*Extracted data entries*
┌────────

(** * Theorems

    The counters count, a handle holds the certificate that was asked for, and
    nothing stays in the cache without a handle, whatever the interleaving; the
    race that the comment of [active] describes is possible. *)

(** ** Counting in lists *)

Definition count {A} (f : A -> bool) (l : list A) : Z := Z.of_nat (length (List.filter f l)).

Lemma count_mid {A} (f : A -> bool) l1 x l2 : count f (l1 ++ x :: l2) = count f (l1 ++ l2) + (if f x then 1 else 0).
Proof. unfold count. rewrite !List.filter_app, !length_app. cbn [List.filter]. destruct (f x); cbn [length]; lia. Qed.
Lemma count_cons {A} (f : A -> bool) x l : count f (x :: l) = count f l + (if f x then 1 else 0).
Proof. exact (count_mid f [] x l). Qed.
Lemma count_nonneg {A} (f : A -> bool) l : 0 <= count f l.
Proof. unfold count. lia. Qed.
Lemma count_zero {A} (f : A -> bool) l : (forall x, x ∈ l -> f x = false) -> count f l = 0.
Proof.
  induction l as [|x l IH]; intros Hf; [done|]. rewrite count_cons, (Hf x) by left.
  rewrite IH; [done|]. intros y Hy. apply Hf. by right.
Qed.
Lemma count_pos {A} (f : A -> bool) l x : x ∈ l -> f x = true -> 0 < count f l.
Proof.
  intros (l1 & l2 & ->)%list_elem_of_split Hf. rewrite count_mid, Hf. pose proof (count_nonneg f (l1 ++ l2)). lia.
Qed.
Lemma count_pos_inv {A} (f : A -> bool) l : 0 < count f l -> exists x, x ∈ l /\ f x = true.
Proof.
  induction l as [|x l IH]; [done|]. rewrite count_cons. destruct (f x) eqn:E; intros Hc.
  - exists x. split; [left|done].
  - destruct IH as (y & Hy & Hf); [lia|]. exists y. split; [by right|done].
Qed.

Section proofs.
Context {X : Type} `{X509 X}.
Abbreviation state := (state X).
Abbreviation pc := (pc X).

(** [Raw] holds the bytes that were parsed. *)
Context (Hraw : forall der x, ParseCertificate der = Ret x -> Raw x = der).

Definition cleans (e : nat) (p : pc) : bool := match p with Cleaning e' => (e' =? e)%nat | _ => false end.
Definition holds (e : nat) (h : bytes * nat) : bool := (h.2 =? e)%nat.

(** What an operation under way knows. *)
Definition entry_for (c : certCache X) (der : bytes) (e : nat) : Prop :=
  exists x, entry c e = Some x /\ ParseCertificate der = Ret (ce_cert x).
Definition pc_ok (c : certCache X) (p : pc) : Prop :=
  match p with
  | Called _ => True
  | Storing der cert => ParseCertificate der = Ret cert
  | Activating der e => entry_for c der e
  | Cleaning e | Evicting e => is_Some (entry c e)
  end.
(** The operations that keep an entry without a handle from being forgotten. *)
Definition attends (e : nat) (p : pc) : Prop := (exists der, p = Activating der e) \/ p = Evicting e.

Record inv (c : certCache X) (ps : list pc) (hs : list (bytes * nat)) : Prop := {
  inv_refs : forall e x, entry c e = Some x -> refs x = count (holds e) hs + count (cleans e) ps;
  inv_pcs : forall p, p ∈ ps -> pc_ok c p;
  inv_handles : forall h, h ∈ hs -> entry_for c h.1 h.2;
  inv_table : forall k e, table c !! k = Some e -> entry_for c k e;
  inv_attended : forall k e x, table c !! k = Some e -> entry c e = Some x -> refs x = 0 ->
    exists p, p ∈ ps /\ attends e p
}.

(** ** The atomic operations *)

Lemma refs_Add_Some d (c : certCache X) e x : entry c e = Some x ->
  refs_Add d e c = (refs x + d, mkCache (table c) (<[e := mkEntry (refs x + d) (ce_cert x)]> (store c))).
Proof. unfold refs_Add, entry. by intros ->. Qed.

(** Changing a counter. *)
Definition set_refs (c : certCache X) (e : nat) (x : cacheEntry X) (n : Z) : certCache X :=
  mkCache (table c) (<[e := mkEntry n (ce_cert x)]> (store c)).
Lemma entry_set c e x n e' : entry c e = Some x ->
  entry (set_refs c e x n) e' = if (e =? e')%nat then Some (mkEntry n (ce_cert x)) else entry c e'.
Proof.
  unfold entry. intros He. cbn. destruct (Nat.eqb_spec e e') as [<-|Hn].
  - apply list_lookup_insert_eq. by eapply lookup_lt_Some.
  - by apply list_lookup_insert_ne.
Qed.
Lemma entry_for_set c e x n der e' : entry c e = Some x -> entry_for c der e' -> entry_for (set_refs c e x n) der e'.
Proof.
  intros He (y & Hy & Hp). unfold entry_for. rewrite (entry_set c e x n e' He).
  destruct (Nat.eqb_spec e e') as [<-|_]; [|by exists y]. rewrite He in Hy. injection Hy as <-. by eexists.
Qed.
Lemma pc_ok_set c e x n p : entry c e = Some x -> pc_ok c p -> pc_ok (set_refs c e x n) p.
Proof.
  intros He. destruct p as [der|der cert|der e'|e'|e']; cbn; try done; [by apply entry_for_set|..];
    rewrite (entry_set c e x n e' He); by destruct (Nat.eqb_spec e e').
Qed.

(** Storing a new entry. *)
Definition add_entry (c : certCache X) (k : bytes) (cert : X) : certCache X :=
  mkCache (<[k := length (store c)]> (table c)) (store c ++ [mkEntry 0 cert]).
Lemma stored_entry c k cert e x : entry c e = Some x -> entry (add_entry c k cert) e = Some x.
Proof. unfold entry. intros He. cbn. by apply lookup_app_l_Some. Qed.
Lemma entry_for_add c k cert der e : entry_for c der e -> entry_for (add_entry c k cert) der e.
Proof. intros (x & Hx & Hp). exists x. split; [by apply stored_entry|done]. Qed.
Lemma pc_ok_add c k cert p : pc_ok c p -> pc_ok (add_entry c k cert) p.
Proof.
  destruct p; cbn; try done; [by apply entry_for_add|..]; intros [x Hx]; exists x; by apply stored_entry.
Qed.
Lemma stored_entry_inv c k cert e x : entry (add_entry c k cert) e = Some x ->
  entry c e = Some x \/ (e = length (store c) /\ x = mkEntry 0 cert).
Proof.
  unfold entry. cbn. intros [Hx|[Hl Hx]]%lookup_app_Some; [by left|]. right.
  apply list_lookup_singleton_Some in Hx as [Hx <-]. split; [lia|done].
Qed.

(** ** The invariant *)

Definition inv_st (st : state) : Prop := inv (cc st) (pending st) (handles st).

(** A list without its middle. *)
Lemma in_mid {A} (q : A) l1 p l2 : q ∈ l1 ++ p :: l2 <-> q = p \/ q ∈ l1 ++ l2.
Proof. rewrite !elem_of_app, elem_of_cons. tauto. Qed.

(** Going from [p] to [q]: neither is a cleanup, the cache is the same. *)
Lemma inv_replace c ps1 p ps2 q hs : inv c (ps1 ++ p :: ps2) hs -> pc_ok c q ->
  (forall e, cleans e p = cleans e q) -> (forall e, attends e p -> attends e q) -> inv c (q :: ps1 ++ ps2) hs.
Proof.
  intros [Hr Hp Hh Ht Ha] Hq Hc Hat. constructor; try done.
  - intros e x He. rewrite (Hr e x He), count_cons, count_mid, (Hc e). done.
  - intros r [->|Hi]%elem_of_cons; [done|]. apply Hp, in_mid. by right.
  - intros k e x Hk He H0. destruct (Ha k e x Hk He H0) as (r & [->|Hi]%in_mid & Hat').
    + exists q. split; [left|by apply Hat].
    + exists r. split; [by right|done].
Qed.

(** Forgetting an operation that attends nothing in the table. *)
Lemma inv_forget c ps1 p ps2 hs : inv c (ps1 ++ p :: ps2) hs -> (forall e, cleans e p = false) ->
  (forall e, ~ attends e p) -> inv c (ps1 ++ ps2) hs.
Proof.
  intros [Hr Hp Hh Ht Ha] Hc Hat. constructor; try done.
  - intros e x He. rewrite (Hr e x He), count_mid, (Hc e). lia.
  - intros r Hi. apply Hp, in_mid. by right.
  - intros k e x Hk He H0. destruct (Ha k e x Hk He H0) as (r & [->|Hi]%in_mid & Hat'); [by destruct (Hat e)|by exists r].
Qed.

└────────

*ACTION ITEM*
In the data above, which lines lie between the line with "f x = true." and the line with "Abbreviation pc := (pc X).", inclusive? Print those lines exactly and nothing else.

*ANSWER SECTION*
Lemma count_pos_inv {A} (f : A -> bool) l : 0 < count f l -> exists x, x ∈ l /\ f x = true.
Proof.
  induction l as [|x l IH]; [done|]. rewrite count_cons. destruct (f x) eqn:E; intros Hc.
  - exists x. split; [left|done].
  - destruct IH as (y & Hy & Hf); [lia|]. exists y. split; [by right|done].
Qed.

Section proofs.
Context {X : Type} `{X509 X}.
Abbreviation state := (state X).
Abbreviation pc := (pc X).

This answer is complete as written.